PROVIDED INFORMATION
(* ===== verification/Bindings.v ===== *)
(** * Bindings of destinations to cache entries ([src/src/route/bindings.c])

    Every destination of the route table is bound to an address, to addresses of
    the hosts file or to cache entries, of which the bindings hold one reference
    each.  An operation on a freed entry or past an array is [None]. *)

From S2P Require Import Prelude Proxy ResolverUtil Cache RouteTable Hosts.

(** ** Types *)

Inductive route_binding_source :=
  | ROUTE_BINDING_SOURCE_UNAVAILABLE | ROUTE_BINDING_SOURCE_NUMERIC | ROUTE_BINDING_SOURCE_HOSTS
  | ROUTE_BINDING_SOURCE_DNS_ADDRESS | ROUTE_BINDING_SOURCE_DNS_SRV.

(** A binding, with the fields of [route_binding_view]. *)
Record route_binding := {
  b_ipv4_entry : option Z; b_ipv6_entry : option Z; b_hosts : hosts_address_result;
  b_numeric_address : net_addr; b_port : Z; b_srv_entry : option Z; b_source : route_binding_source;
}.

(** The cache entries in [entries] are distinct. *)
Record route_bindings := { bd_destinations : list route_binding; bd_entries : list Z }.

Inductive route_bindings_build_status :=
  | ROUTE_BINDINGS_BUILD_OK | ROUTE_BINDINGS_BUILD_BAD_ARGUMENT | ROUTE_BINDINGS_BUILD_INVALID
  | ROUTE_BINDINGS_BUILD_LIMIT | ROUTE_BINDINGS_BUILD_MEMORY.
Inductive route_bindings_entry_status :=
  | ROUTE_BINDINGS_ENTRY_OK | ROUTE_BINDINGS_ENTRY_UNAVAILABLE | ROUTE_BINDINGS_ENTRY_LIMIT | ROUTE_BINDINGS_ENTRY_MEMORY.

(** The answers of the allocations made for one destination. *)
Record binding_answers := { al_first : bool; al_second : bool; al_hosts : list bool }.

(** ** Entries *)

(** The cache, the array of entries, [*result] and the status; [capacity] is the
    size of the array. *)
Definition route_bindings_cache_entry_acquire (capacity : Z) (c : resolver_cache) (entries : list Z) (query_name : option bytes)
    (query_type : Z) (alloc : bool) : option (resolver_cache * list Z * option Z * route_bindings_entry_status) :=
  match resolver_cache_entry_acquire c query_name query_type alloc with
  | None => None
  | Some (c, entry, status) =>
      match status with
      | RESOLVER_CACHE_ACQUIRE_OK =>
          match entry with
          | None => None
          | Some id =>
              if existsb (fun x => x =? id) entries then
                c ← resolver_cache_entry_release c (Some id); Some (c, entries, Some id, ROUTE_BINDINGS_ENTRY_OK)
              else if len entries <? capacity then Some (c, entries ++ [id], Some id, ROUTE_BINDINGS_ENTRY_OK) else None
          end
      | RESOLVER_CACHE_ACQUIRE_BAD_ARGUMENT => Some (c, entries, None, ROUTE_BINDINGS_ENTRY_UNAVAILABLE)
      | RESOLVER_CACHE_ACQUIRE_LIMIT => Some (c, entries, None, ROUTE_BINDINGS_ENTRY_LIMIT)
      | RESOLVER_CACHE_ACQUIRE_MEMORY => Some (c, entries, None, ROUTE_BINDINGS_ENTRY_MEMORY)
      end
  end.

(** Releasing entries one after the other. *)
Fixpoint release_entries (c : resolver_cache) (ids : list Z) : option resolver_cache :=
  match ids with
  | [] => Some c
  | id :: ids => c ← resolver_cache_entry_release c (Some id); release_entries c ids
  end.

(** The entries above [retained_count], the last one first. *)
Definition route_bindings_cache_entries_rollback (c : resolver_cache) (entries : list Z) (retained_count : nat)
    : option (resolver_cache * list Z) :=
  c ← release_entries c (rev (drop retained_count entries)); Some (c, take retained_count entries).

(** ** Destinations *)

(** What a failed acquisition other than of an unavailable name means. *)
Definition entry_failure (status : route_bindings_entry_status) : route_bindings_build_status :=
  match status with ROUTE_BINDINGS_ENTRY_LIMIT => ROUTE_BINDINGS_BUILD_LIMIT | _ => ROUTE_BINDINGS_BUILD_MEMORY end.

(** The binding of a name that is not in the hosts file. *)
Definition prepare_addresses (capacity : Z) (c : resolver_cache) (entries : list Z) (d : route_destination_view)
    (ans : binding_answers) : option (resolver_cache * list Z * route_binding * route_bindings_build_status) :=
  let b := {| b_ipv4_entry := None; b_ipv6_entry := None; b_hosts := None; b_numeric_address := net_addr_zero;
              b_port := dv_port d; b_srv_entry := None; b_source := ROUTE_BINDING_SOURCE_UNAVAILABLE |} in
  let retained_entry_count := length entries in
  match route_bindings_cache_entry_acquire capacity c entries (dv_query_name d) ns_t_a (al_first ans) with
  | None => None
  | Some (c, entries, _, ROUTE_BINDINGS_ENTRY_UNAVAILABLE) => Some (c, entries, b, ROUTE_BINDINGS_BUILD_OK)
  | Some (c, entries, ipv4_entry, ROUTE_BINDINGS_ENTRY_OK) =>
      match route_bindings_cache_entry_acquire capacity c entries (dv_query_name d) ns_t_aaaa (al_second ans) with
      | None => None
      | Some (c, entries, _, ROUTE_BINDINGS_ENTRY_UNAVAILABLE) =>
          match route_bindings_cache_entries_rollback c entries retained_entry_count with
          | None => None
          | Some (c, entries) => Some (c, entries, b, ROUTE_BINDINGS_BUILD_OK)
          end
      | Some (c, entries, ipv6_entry, ROUTE_BINDINGS_ENTRY_OK) =>
          Some (c, entries,
                {| b_ipv4_entry := ipv4_entry; b_ipv6_entry := ipv6_entry; b_hosts := None; b_numeric_address := net_addr_zero;
                   b_port := dv_port d; b_srv_entry := None; b_source := ROUTE_BINDING_SOURCE_DNS_ADDRESS |},
                ROUTE_BINDINGS_BUILD_OK)
      | Some (c, entries, _, status) => Some (c, entries, b, entry_failure status)
      end
  | Some (c, entries, _, status) => Some (c, entries, b, entry_failure status)
  end.

(** The cache, the entries, the binding and the status. *)
Definition route_bindings_destination_prepare (capacity : Z) (c : resolver_cache) (entries : list Z) (d : route_destination_view)
    (hosts : hosts_table) (ans : binding_answers)
    : option (resolver_cache * list Z * route_binding * route_bindings_build_status) :=
  let b := {| b_ipv4_entry := None; b_ipv6_entry := None; b_hosts := None; b_numeric_address := net_addr_zero;
              b_port := dv_port d; b_srv_entry := None; b_source := ROUTE_BINDING_SOURCE_UNAVAILABLE |} in
  if dv_numeric d then
    Some (c, entries,
          {| b_ipv4_entry := None; b_ipv6_entry := None; b_hosts := None; b_numeric_address := dv_numeric_address d;
             b_port := dv_port d; b_srv_entry := None; b_source := ROUTE_BINDING_SOURCE_NUMERIC |}, ROUTE_BINDINGS_BUILD_OK)
  else if dv_srv d then
    match route_bindings_cache_entry_acquire capacity c entries (dv_query_name d) ns_t_srv (al_first ans) with
    | None => None
    | Some (c, entries, srv_entry, ROUTE_BINDINGS_ENTRY_UNAVAILABLE) => Some (c, entries, b, ROUTE_BINDINGS_BUILD_OK)
    | Some (c, entries, srv_entry, ROUTE_BINDINGS_ENTRY_OK) =>
        Some (c, entries,
              {| b_ipv4_entry := None; b_ipv6_entry := None; b_hosts := None; b_numeric_address := net_addr_zero;
                 b_port := dv_port d; b_srv_entry := srv_entry; b_source := ROUTE_BINDING_SOURCE_DNS_SRV |}, ROUTE_BINDINGS_BUILD_OK)
    | Some (c, entries, _, status) => Some (c, entries, b, entry_failure status)
    end
  else
    match hosts_table_lookup (Some hosts) (dv_query_name d) (al_hosts ans) with
    | (found, HOSTS_LOOKUP_OK) =>
        Some (c, entries,
              {| b_ipv4_entry := None; b_ipv6_entry := None; b_hosts := found; b_numeric_address := net_addr_zero;
                 b_port := dv_port d; b_srv_entry := None; b_source := ROUTE_BINDING_SOURCE_HOSTS |}, ROUTE_BINDINGS_BUILD_OK)
    | (_, HOSTS_LOOKUP_MEMORY) => Some (c, entries, b, ROUTE_BINDINGS_BUILD_MEMORY)
    | _ => prepare_addresses capacity c entries d ans
    end.

(** The references the bindings hold are given back. *)
Definition route_bindings_destroy (c : resolver_cache) (b : option route_bindings) : option resolver_cache :=
  match b with None => Some c | Some b => release_entries c (bd_entries b) end.

Definition next_answers (answers : list binding_answers) : binding_answers * list binding_answers :=
  match answers with
  | [] => ({| al_first := true; al_second := true; al_hosts := [] |}, [])
  | a :: answers => (a, answers)
  end.

(** The loop over the destinations from [index] on; [n] of them are left. *)
Fixpoint build_loop (n : nat) (index : Z) (capacity : Z) (routes : route_table) (hosts : hosts_table) (c : resolver_cache)
    (ds : list route_binding) (entries : list Z) (answers : list binding_answers)
    : option (resolver_cache * option route_bindings * route_bindings_build_status) :=
  match n with
  | O => Some (c, Some {| bd_destinations := ds; bd_entries := entries |}, ROUTE_BINDINGS_BUILD_OK)
  | S n =>
      match route_table_destination_get (Some routes) index with
      | None =>
          c ← route_bindings_destroy c (Some {| bd_destinations := ds; bd_entries := entries |});
          Some (c, None, ROUTE_BINDINGS_BUILD_INVALID)
      | Some d =>
          let '(ans, answers) := next_answers answers in
          match route_bindings_destination_prepare capacity c entries d hosts ans with
          | None => None
          | Some (c, entries, b, ROUTE_BINDINGS_BUILD_OK) =>
              build_loop n (index + 1) capacity routes hosts c (ds ++ [b]) entries answers
          | Some (c, entries, b, status) =>
              c ← route_bindings_destroy c (Some {| bd_destinations := ds ++ [b]; bd_entries := entries |});
              Some (c, None, status)
          end
      end
  end.

Definition sizeof_route_binding : Z := 80.

(** The cache, [*result] (NULL on entry) and the status. *)
Definition route_bindings_build (routes : option route_table) (hosts : option hosts_table) (c : resolver_cache)
    (a1 a2 a3 : bool) (answers : list binding_answers)
    : option (resolver_cache * option route_bindings * route_bindings_build_status) :=
  match routes, hosts with
  | Some t, Some h =>
      let destination_count := route_table_destination_count routes in
      if ((0 <? destination_count) && (SIZE_MAX / sizeof_route_binding <? destination_count))
         || (SIZE_MAX / 2 <? destination_count)
         || ((0 <? destination_count) && (SIZE_MAX / sizeof_pointer <? destination_count * 2))
      then Some (c, None, ROUTE_BINDINGS_BUILD_MEMORY)
      else if negb a1 then Some (c, None, ROUTE_BINDINGS_BUILD_MEMORY)
      else if (0 <? destination_count) && (negb a2 || negb a3) then Some (c, None, ROUTE_BINDINGS_BUILD_MEMORY)
      else build_loop (Z.to_nat destination_count) 0 (destination_count * 2) t h c [] [] answers
  | _, _ => Some (c, None, ROUTE_BINDINGS_BUILD_BAD_ARGUMENT)
  end.

(** ** Reading the bindings *)

Definition route_bindings_destination_count (b : option route_bindings) : Z :=
  match b with None => 0 | Some b => len (bd_destinations b) end.
Definition route_bindings_destination_get (b : option route_bindings) (index : Z) : option route_binding :=
  match b with None => None | Some b => if len (bd_destinations b) <=? index then None else bd_destinations b !! Z.to_nat index end.
Definition route_bindings_entry_count (b : option route_bindings) : Z :=
  match b with None => 0 | Some b => len (bd_entries b) end.
Definition route_bindings_entry_get (b : option route_bindings) (index : Z) : option Z :=
  match b with None => None | Some b => if len (bd_entries b) <=? index then None else bd_entries b !! Z.to_nat index end.

(** ** References *)

(** Live entries stay live, under the same key. *)
Definition keeps_live (c c' : resolver_cache) (id : Z) : Prop :=
  forall e, entry_get c id = Some e -> exists e', entry_get c' id = Some e' /\ key e' = key e.

Lemma entry_get_entries c c' id : entries c = entries c' -> entry_get c id = entry_get c' id.
Proof. unfold entry_get. by intros ->. Qed.

Lemma keeps_live_count c id0 n id : keeps_live c (entry_set c id0 (with_reference_count n)) id.
Proof.
  intros e He. rewrite entry_get_set by apply keeps_reference_count. rewrite He. destruct (id =? id0); by eexists.
Qed.

Lemma acquire_keeps_live c name t alloc c' r s id : cache_ok c ->
  resolver_cache_entry_acquire c name t alloc = Some (c', r, s) -> keeps_live c c' id.
Proof.
  intros Hok H e He. destruct (acquire_spec c name t alloc Hok) as (c2 & r2 & s2 & H2 & Hok' & Hs). rewrite H2 in H. simplify_eq.
  destruct s; try (destruct Hs as [_ [m ->]]; by exists e). destruct Hs as (n & _ & _ & Hl). destruct (cache_lookup c (n, t)) as [e0|].
  - destruct Hl as [_ Hent]. rewrite (entry_get_entries _ _ id Hent). by apply keeps_live_count.
  - destruct Hl as [_ Hperm]. exists e. split; [|done]. pose proof (entry_get_Some _ _ _ He) as [Hin <-].
    apply entry_get_elem; [done|]. rewrite Hperm. by right.
Qed.

Lemma release_keeps_live c id0 e0 c' id : cache_ok c -> entry_get c id0 = Some e0 ->
  resolver_cache_entry_release c (Some id0) = Some c' -> id <> id0 \/ e_reference_count e0 <> 1 -> keeps_live c c' id.
Proof.
  intros Hok H0 H Hne e He. destruct (decide (e_reference_count e0 = 1)) as [H1|H1].
  - rewrite (release_last c id0 e0) in H by done. simplify_eq. rewrite (entry_get_without c id0 e0) by done.
    replace (id =? id0) with false by lia. by exists e.
  - destruct (payload_room c id0 e0 Hok H0) as (Heok & _ & _). pose proof (eo_refs e0 Heok).
    unfold resolver_cache_entry_release in H. rewrite H0 in H. cbn [mbind option_bind] in H.
    replace (e_reference_count e0 =? 0) with false in H by lia. replace (e_reference_count e0 - 1 =? 0) with false in H by lia.
    cbn [negb] in H. simplify_eq. by apply keeps_live_count.
Qed.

EXERCISE INSTRUCTIONS
Please output the lines of the listing above that fall in the stretch from the one with "entries, None, ROUTE_BINDINGS_ENTRY_UNAVAILABLE)" through the one with "[] => Some c", exactly and only those.

EXPECTED OUTPUT
      | RESOLVER_CACHE_ACQUIRE_BAD_ARGUMENT => Some (c, entries, None, ROUTE_BINDINGS_ENTRY_UNAVAILABLE)
      | RESOLVER_CACHE_ACQUIRE_LIMIT => Some (c, entries, None, ROUTE_BINDINGS_ENTRY_LIMIT)
      | RESOLVER_CACHE_ACQUIRE_MEMORY => Some (c, entries, None, ROUTE_BINDINGS_ENTRY_MEMORY)
      end
  end.

(** Releasing entries one after the other. *)
Fixpoint release_entries (c : resolver_cache) (ids : list Z) : option resolver_cache :=
  match ids with
  | [] => Some c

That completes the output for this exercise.